[EXTRACTED ENTRIES]

(* ===== verification/F64.v ===== *)
(** * Double-precision clock arithmetic

    The finite [f64] values are the integer multiples of [2^-1074] with at most 53
    significant bits: a value is its multiple, and arithmetic is exact integer
    arithmetic followed by rounding to nearest, ties to even. Seconds since the
    epoch and their sums stay far below the exponent limit, so infinities and NaN
    are left out. *)

From S2P Require Import Prelude.

Abbreviation f64 := Z (only parsing).

(** Round to nearest at a multiple of [2^k], ties to even. *)
Definition round_at (k n : Z) : Z :=
  let q := n / 2 ^ k in
  let r := n mod 2 ^ k in
  let up := if 2 * r <? 2 ^ k then false else if 2 ^ k <? 2 * r then true else Z.odd q in
  (if up then q + 1 else q) * 2 ^ k.

(** Keep 53 significant bits. *)
Definition f64_round (n : Z) : f64 :=
  if Z.abs n <? 2 ^ 53 then n else round_at (Z.log2 (Z.abs n) - 52) n.

(** [z as f64] for an integer, and [a + b], [a > b], [a >= b] *)
Definition f64_of_i64 (z : Z) : f64 := f64_round (z * 2 ^ 1074).
Definition f64_add (a b : f64) : f64 := f64_round (a + b).
Definition f64_gtb (a b : f64) : bool := b <? a.
Definition f64_geb (a b : f64) : bool := b <=? a.

(** [x as i64]: truncation, saturating. *)
Definition f64_to_i64 (x : f64) : Z := i64_saturate (Z.quot x (2 ^ 1074)).

Lemma f64_round_exact m j : Z.abs m < 2 ^ 53 → 0 ≤ j → f64_round (m * 2 ^ j) = m * 2 ^ j.
Proof.
  intros Hm Hj. unfold f64_round. destruct (Z.ltb_spec (Z.abs (m * 2 ^ j)) (2 ^ 53)); [done|].
  assert (0 < 2 ^ j) by (by apply Z.pow_pos_nonneg).
  assert (m ≠ 0) as Hm0 by (intros ->; simpl in *; lia).
  set (k := Z.log2 (Z.abs (m * 2 ^ j)) - 52).
  assert (0 ≤ k ≤ j) as Hk.
  { unfold k. rewrite Z.abs_mul, (Z.abs_eq (2 ^ j)), Z.log2_mul_pow2 by lia.
    assert (Z.log2 (Z.abs m) ≤ 52) by (apply (Z.log2_lt_pow2 (Z.abs m) 53) in Hm; lia).
    split; [|lia]. rewrite Z.abs_mul, (Z.abs_eq (2 ^ j)) in * by lia.
    assert (53 ≤ Z.log2 (Z.abs m * 2 ^ j)) as Hl by (apply Z.log2_le_pow2; lia).
    rewrite Z.log2_mul_pow2 in Hl by lia. lia. }
  assert (m * 2 ^ j = (m * 2 ^ (j - k)) * 2 ^ k) as E.
  { rewrite <- Z.mul_assoc, <- Z.pow_add_r by lia. do 2 f_equal. lia. }
  assert (0 < 2 ^ k) by (apply Z.pow_pos_nonneg; lia).
  unfold round_at. rewrite E, Z.mod_mul, Z.div_mul by lia.
  destruct (Z.ltb_spec (2 * 0) (2 ^ k)); [done|lia].
Qed.

(** A reading in ticks of [2^-22] seconds: what [as_secs_f64] returns before 2038. *)
Definition f64_ticks (n : Z) : f64 := n * 2 ^ 1052.

Lemma f64_of_i64_ticks z : Z.abs z < 2 ^ 53 → f64_of_i64 z = f64_ticks (z * 2 ^ 22).
Proof.
  intros. unfold f64_of_i64, f64_ticks. rewrite f64_round_exact by done.
  rewrite <- Z.mul_assoc, <- Z.pow_add_r by lia. done.
Qed.

Lemma f64_add_ticks a b : Z.abs (a + b) < 2 ^ 53 → f64_add (f64_ticks a) (f64_ticks b) = f64_ticks (a + b).
Proof.
  intros. unfold f64_add, f64_ticks. rewrite <- Z.mul_add_distr_r. by apply f64_round_exact.
Qed.

Lemma f64_gtb_ticks a b : f64_gtb (f64_ticks a) (f64_ticks b) = (b <? a).
Proof.
  unfold f64_gtb, f64_ticks. assert (0 < 2 ^ 1052) by (by apply Z.pow_pos_nonneg).
  destruct (Z.ltb_spec b a), (Z.ltb_spec (b * 2 ^ 1052) (a * 2 ^ 1052)); try done; nia.
Qed.

Lemma f64_geb_ticks a b : f64_geb (f64_ticks a) (f64_ticks b) = (b <=? a).
Proof.
  unfold f64_geb, f64_ticks. assert (0 < 2 ^ 1052) by (by apply Z.pow_pos_nonneg).
  destruct (Z.leb_spec b a), (Z.leb_spec (b * 2 ^ 1052) (a * 2 ^ 1052)); try done; nia.
Qed.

[/EXTRACTED ENTRIES]

● **WHAT TO DO**:
Among the entries above, which lines include "rewrite"? List them all.

● **RESPONSE TO THE EXERCISE**:
  { unfold k. rewrite Z.abs_mul, (Z.abs_eq (2 ^ j)), Z.log2_mul_pow2 by lia.
    split; [|lia]. rewrite Z.abs_mul, (Z.abs_eq (2 ^ j)) in * by lia.
    rewrite Z.log2_mul_pow2 in Hl by lia. lia. }
  { rewrite <- Z.mul_assoc, <- Z.pow_add_r by lia. do 2 f_equal. lia. }
  unfold round_at. rewrite E, Z.mod_mul, Z.div_mul by lia.
  intros. unfold f64_of_i64, f64_ticks. rewrite f64_round_exact by done.
  rewrite <- Z.mul_assoc, <- Z.pow_add_r by lia. done.
  intros. unfold f64_add, f64_ticks. rewrite <- Z.mul_add_distr_r. by apply f64_round_exact.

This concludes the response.